(* ===== verification/StgDeployClaims.v ===== *)
(** What the deployment of a queue hands to the engine: the versions that the queue asks
    for, over the stable versions of everything else. *)

From S2P Require Import Prelude.
From S2P Require Import GoRuntime.
From S2P Require Import Errors.
From S2P Require Import KubeApi.
From S2P Require Import ConfigTypes.
From S2P Require Import ComponentTypes.
From S2P Require Import QueueTypes.
From S2P Require Import RpcTypes.
From S2P Require Import QueueCtrl.
From S2P Require Import Values.
From S2P Require Import Interfaces.
From S2P Require Import ConfigCtrl.
From S2P Require Import StgTypes.
From S2P Require Import StgUtil.
From S2P Require Import StgDeploy.
Open Scope string_scope.
Open Scope list_scope.
Open Scope Z_scope.

(** ** The place of a component in the values of its parent *)

(** The values of the parent itself are at the top, those of a dependency under its name. *)
Definition place (parentComp comp : Component) : option (list string) :=
  if String.eqb (cp_Name comp) (cp_Name parentComp) then Some []
  else if negb (String.eqb (cp_Parent comp) "") && String.eqb (cp_Parent comp) (cp_Name parentComp)
  then Some [cp_Name comp] else None.
(** The first key on the way to its image. *)
Definition place_key (p : list string) : string := match p with [] => "image" | k :: _ => k end.

(** The image that the queue asks for is at the place [p]. *)
Definition asked (p : list string) (qComp : QueueComponent) (values : ComponentValues) : Prop :=
  (qc_Repository qComp <> "" ->
   at_path (p ++ ["image"; "repository"]) (JObject values) = Some (JString (qc_Repository qComp))) /\
  (qc_Version qComp <> "" ->
   at_path (p ++ ["image"; "tag"]) (JObject values) = Some (JString (qc_Version qComp))).
Definition silent_on_image (p : list string) (values : ComponentValues) : Prop :=
  json_wf (JObject values) /\
  silent (p ++ ["image"; "repository"]) (JObject values) /\ silent (p ++ ["image"; "tag"]) (JObject values).

Lemma asked_kept p qComp values target :
  silent_on_image p target -> asked p qComp values -> asked p qComp (MergeValues values target).
Proof.
  intros (Hwf & Hr & Ht) [H1 H2]. unfold asked. rewrite <- merge_value_object.
  by split; intros Hne; rewrite merge_silent by done; [apply H1|apply H2].
Qed.
Lemma asked_at p qComp values values' k :
  place_key p = k -> jget k values' = jget k values -> asked p qComp values -> asked p qComp values'.
Proof. intros Hk Hj. unfold asked. destruct p as [|n p]; simpl in *; subst k; by rewrite Hj. Qed.

Definition image_of (qComp : QueueComponent) : ComponentValues :=
  genCompValueFromQueue (qc_Name qComp) [qComp].
Lemma gen_of qComp qComps :
  NoDup (qc_Name <$> qComps) -> qComp ∈ qComps -> genCompValueFromQueue (qc_Name qComp) qComps = image_of qComp.
Proof.
  unfold image_of. induction qComps as [|q qComps IH]; intros Hnd Hin; [by apply elem_of_nil in Hin|].
  apply NoDup_cons in Hnd as [Hnew Hnd]. apply elem_of_cons in Hin as [->|Hin]; simpl; [by rewrite String.eqb_refl|].
  destruct (String.eqb_spec (qc_Name q) (qc_Name qComp)) as [Heq|_]; [|by apply IH].
  destruct Hnew. apply list_elem_of_fmap. by exists qComp.
Qed.
Lemma gen_key name qComps k : k <> "image" -> jget k (genCompValueFromQueue name qComps) = None.
Proof.
  intros Hk. induction qComps as [|q qComps IH]; [done|]. simpl. destruct (String.eqb _ _); [|done].
  cbn [jget]. destruct (String.eqb_spec "image" k) as [Heq|_]; [by destruct Hk|done].
Qed.

(** The values that are put over those of the parent. *)
Definition placed (p : list string) (v : ComponentValues) : ComponentValues :=
  match p with [] => v | k :: _ => [(k, JObject v)] end.
Lemma over_place queue parentComp values comp :
  over_queue_comp queue parentComp values comp =
    match place parentComp comp with
    | Some p => MergeValues values
        (placed p (genCompValueFromQueue (cp_Name comp) (qs_Components (queue_Spec queue))))
    | None => values
    end.
Proof. unfold over_queue_comp, place. destruct (String.eqb _ _); [done|]. by destruct (_ && _). Qed.

Lemma image_wf qComp : json_wf (JObject (image_of qComp)).
Proof.
  unfold image_of. simpl. rewrite String.eqb_refl. simpl.
  split; [apply NoDup_singleton|]. split; [|done].
  destruct (String.eqb (qc_Repository qComp) ""), (String.eqb (qc_Version qComp) ""); simpl; repeat split;
    repeat constructor; set_solver.
Qed.
Lemma image_asked qComp : asked [] qComp (image_of qComp).
Proof.
  unfold asked, image_of. simpl. rewrite String.eqb_refl. simpl.
  destruct (String.eqb_spec (qc_Repository qComp) ""), (String.eqb_spec (qc_Version qComp) ""); by split.
Qed.

Lemma placed_asked parentComp comp p qComp values :
  place parentComp comp = Some p -> asked p qComp (MergeValues values (placed p (image_of qComp))).
Proof.
  intros Hp. assert (p = [] \/ p = [cp_Name comp]) as Hshape.
  { revert Hp. unfold place. destruct (String.eqb _ _); [intros [= <-]; by left|]. destruct (_ && _); [|done].
    intros [= <-]. by right. }
  pose proof (image_wf qComp) as Hwf. destruct (image_asked qComp) as [Hr Ht]. unfold asked.
  rewrite <- merge_value_object. destruct Hshape as [->| ->]; simpl app in *.
  - split; intros Hne; apply merge_leaf; auto.
  - assert (json_wf (JObject (placed [cp_Name comp] (image_of qComp)))) as Hwf'
      by (split; [apply NoDup_singleton|by split]).
    split; intros Hne; apply merge_leaf; try done; simpl; rewrite String.eqb_refl; auto.
Qed.

Lemma over_other queue parentComp values comp k :
  k <> "image" \/ (forall p, place parentComp comp = Some p -> place_key p <> "image") ->
  (forall p, place parentComp comp = Some p -> place_key p <> k) ->
  jget k (over_queue_comp queue parentComp values comp) = jget k values.
Proof.
  intros Himg Hk. rewrite over_place. destruct (place parentComp comp) as [p|]; [|done].
  specialize (Hk _ eq_refl). set (v := genCompValueFromQueue _ _).
  destruct p as [|n p]; cbn [place_key placed] in *; [|by rewrite jget_merge_one].
  subst v. generalize (qs_Components (queue_Spec queue)). intros qComps.
  induction qComps as [|q qComps IH]; [done|]. cbn [genCompValueFromQueue]. destruct (String.eqb _ _); [|done].
  by rewrite jget_merge_one.
Qed.

(** The places of different components do not touch. *)
Record apart (parentComp : Component) (comps : list Component) : Prop := {
  ap_names : NoDup (cp_Name <$> comps);
  ap_image : forall comp, comp ∈ comps -> place parentComp comp = Some [cp_Name comp] -> cp_Name comp <> "image";
}.
Lemma place_shape parentComp comp p :
  place parentComp comp = Some p -> (p = [] /\ cp_Name comp = cp_Name parentComp) \/ p = [cp_Name comp].
Proof.
  unfold place. destruct (String.eqb_spec (cp_Name comp) (cp_Name parentComp)); [intros [= <-]; by left|].
  destruct (_ && _); [|done]. intros [= <-]. by right.
Qed.
Lemma place_keys_differ parentComp comps x y p r :
  apart parentComp comps -> x ∈ comps -> y ∈ comps -> cp_Name x <> cp_Name y ->
  place parentComp x = Some p -> place parentComp y = Some r -> place_key p <> place_key r.
Proof.
  intros [_ Himg] Hx Hy Hne Hp Hr.
  destruct (place_shape _ _ _ Hp) as [[-> Hxn]| ->], (place_shape _ _ _ Hr) as [[-> Hyn]| ->]; simpl.
  - congruence.
  - intros Heq. by apply (Himg y).
  - by apply Himg.
  - done.
Qed.

(** After all components of the queue, every one of them has what the queue asks for. *)
Lemma over_all queue parentComp comps values comp p qComp :
  apart parentComp comps -> NoDup (qc_Name <$> qs_Components (queue_Spec queue)) ->
  comp ∈ comps -> qComp ∈ qs_Components (queue_Spec queue) -> qc_Name qComp = cp_Name comp ->
  place parentComp comp = Some p ->
  asked p qComp (fold_left (over_queue_comp queue parentComp) comps values).
Proof.
  intros Hap Hnd Hin Hq Hname Hp.
  assert (forall l values, l ⊆ comps -> cp_Name comp ∉ (cp_Name <$> l) -> asked p qComp values ->
            asked p qComp (fold_left (over_queue_comp queue parentComp) l values)) as Hkeep.
  { induction l as [|x l IH]; intros v Hsub Hnew Hv; [done|]. cbn [fold_left].
    rewrite fmap_cons in Hnew. apply not_elem_of_cons in Hnew as [Hx Hl].
    apply IH; [by intros y Hy; apply Hsub; right|done|].
    assert (x ∈ comps) as Hxin by (apply Hsub; left).
    refine (asked_at p qComp v _ (place_key p) eq_refl _ Hv). apply over_other.
    - destruct (decide (place_key p = "image")) as [Hi|Hi]; [right|by left]. intros r Hr Hri.
      eapply (place_keys_differ parentComp comps x comp); eauto; congruence.
    - intros r Hr. eapply (place_keys_differ parentComp comps x comp); eauto. }
  assert (forall l values, l ⊆ comps -> NoDup (cp_Name <$> l) -> comp ∈ l ->
            asked p qComp (fold_left (over_queue_comp queue parentComp) l values)) as Hall.
  { induction l as [|x l IH]; intros v Hsub Hndl Hl; [by apply elem_of_nil in Hl|]. cbn [fold_left].
    rewrite fmap_cons in Hndl. apply NoDup_cons in Hndl as [Hnew Hndl].
    assert (l ⊆ comps) as Hsub' by (intros y Hy; apply Hsub; by right).
    apply elem_of_cons in Hl as [->|Hl]; [|by apply IH].
    apply Hkeep; [done..|]. rewrite over_place, Hp, <- Hname, gen_of by done. by eapply placed_asked. }
  apply Hall; [done|apply Hap|done].
Qed.

Section deploy.
Context {W : Type} `{GR : GoRuntime W} `{GL : !GoRuntimeLaws W} `{GS : GoSort} `{GD : GoDuration} `{GO : GoSchedule W}.
Context `{CFG : ConfigController W} `{RPC : SamsahaiRPC W} `{SC : StagingCluster W} `{SO : StagingOutside W}.
Context `{CO : ConfigOutside W} (c : staging W).

(** The values of an upgrade: they have what the queue asks for at the place of each of its
    components. *)
Definition as_asked (queue : Queue) (parentComp : Component) (queueComps : gmap string Component)
    (values : ComponentValues) : Prop :=
  forall comp qComp p, queueComps !! cp_Name comp = Some comp -> qComp ∈ qs_Components (queue_Spec queue) ->
    qc_Name qComp = cp_Name comp -> place parentComp comp = Some p -> asked p qComp values.

(** C31: For an upgrade the engine is only ever asked to create a release with the versions
    under test: whatever the stable components, the base values and the values of the
    component say, the values that it gets have the repository and the version that the
    queue asks for, for the component itself and for each of its dependencies in the queue,
    provided that the values of the staging environment do not set the images themselves.
    (So what holds after every creation with such values holds after the deployment.) *)
Theorem deploy_parent_as_asked e queue cfg queueComps stableMap timeout name parentComp
    (Q : outcome unit -> W -> Prop) w :
  IsComponentUpgradeQueue queue = true ->
  map_Forall (fun n comp => cp_Name comp = n) queueComps ->
  NoDup (qc_Name <$> qs_Components (queue_Spec queue)) ->
  (forall n comp, queueComps !! n = Some comp -> place parentComp comp = Some [n] -> n <> "image") ->
  (forall w0 target w1 v comp p, GetEnvValues cfg EnvStaging (sg_teamName c) w0 = (Ok target, w1) ->
     target !! cp_Name parentComp = Some v -> queueComps !! cp_Name comp = Some comp ->
     place parentComp comp = Some p -> silent_on_image p v) ->
  (forall values w1, as_asked queue parentComp queueComps values ->
     wp (de_Create e (GenReleaseName (cp_Name parentComp)) parentComp (Some parentComp) values (Some timeout)) w1 Q) ->
  (forall err w1, Q (Err err) w1) -> (forall p w1, Q (Panic p) w1) ->
  wp (deploy_parent c e queue cfg queueComps stableMap timeout name (Some parentComp)) w Q.
Proof using GL.
  intros Hup Hnames Hnd Himg Henv Hcreate Herr Hpanic. unfold deploy_parent.
  assert (qs_Type (queue_Spec queue) = QueueTypeUpgrade) as Htype by (by apply bool_decide_eq_true in Hup).
  assert (IsPullRequestQueue queue = false) as Hpr by (unfold IsPullRequestQueue; by rewrite Htype).
  rewrite Hpr, Hup, Htype. cbn [orb]. wp_step. apply run_wp. intros [base|err|p] w1 _; [|done..]. lazy zeta.
  wp_step. wp_step. wp_step. wp_step. apply wp_range_map. intros comps w2 Hcomps. wp_step.
  set (values := fold_left _ _ _).
  assert (as_asked queue parentComp queueComps values) as Hasked.
  { intros comp qComp p Hc Hq Hname Hp.
    assert (comps ≡ₚ map_to_list queueComps) as Hperm by (pose proof (rt_range_perm _ queueComps w1) as H; by rewrite Hcomps in H).
    assert (cp_Name <$> map snd comps = comps.*1) as Hkeys.
    { change (map snd comps) with (comps.*2). rewrite <- list_fmap_compose. apply Forall_fmap_ext, Forall_forall.
      intros [n x] Hx. rewrite Hperm in Hx. apply elem_of_map_to_list in Hx. by apply (Hnames n x). }
    apply over_all with (comp := comp); [|done| |done|done|done].
    - split.
      + rewrite Hkeys, Hperm. apply NoDup_fst_map_to_list.
      + intros x Hx Hpl. apply list_elem_of_fmap in Hx as ([n y] & -> & Hy). simpl in *.
        rewrite Hperm in Hy. apply elem_of_map_to_list in Hy. pose proof (Hnames n y Hy) as Hn. simpl in Hn.
        apply (Himg (cp_Name y) y); [by rewrite Hn|done].
    - apply list_elem_of_fmap. exists (cp_Name comp, comp). split; [done|]. rewrite Hperm. by apply elem_of_map_to_list. }
  wp_step. unfold applyEnvBaseConfig. wp_step. wp_step. apply run_wp. intros [target|err|p] w3 Ht; [|by wp_step; apply Hcreate|done].
  wp_step. apply Hcreate. destruct (target !! cp_Name parentComp) as [v|] eqn:Hv; [|done].
  intros comp qComp p Hc Hq Hname Hp. apply asked_kept; [by eapply Henv|by eapply Hasked].
Qed.
End deploy.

= PROBLEM TO SOLVE =
Only the lines above starting at the one containing "(forall err w1, Q" and ending at the one containing "assert (IsPullRequestQueue queue", both included, are to be returned, exactly as they read.

= ANSWER FOR THIS EXERCISE =
  (forall err w1, Q (Err err) w1) -> (forall p w1, Q (Panic p) w1) ->
  wp (deploy_parent c e queue cfg queueComps stableMap timeout name (Some parentComp)) w Q.
Proof using GL.
  intros Hup Hnames Hnd Himg Henv Hcreate Herr Hpanic. unfold deploy_parent.
  assert (qs_Type (queue_Spec queue) = QueueTypeUpgrade) as Htype by (by apply bool_decide_eq_true in Hup).
  assert (IsPullRequestQueue queue = false) as Hpr by (unfold IsPullRequestQueue; by rewrite Htype).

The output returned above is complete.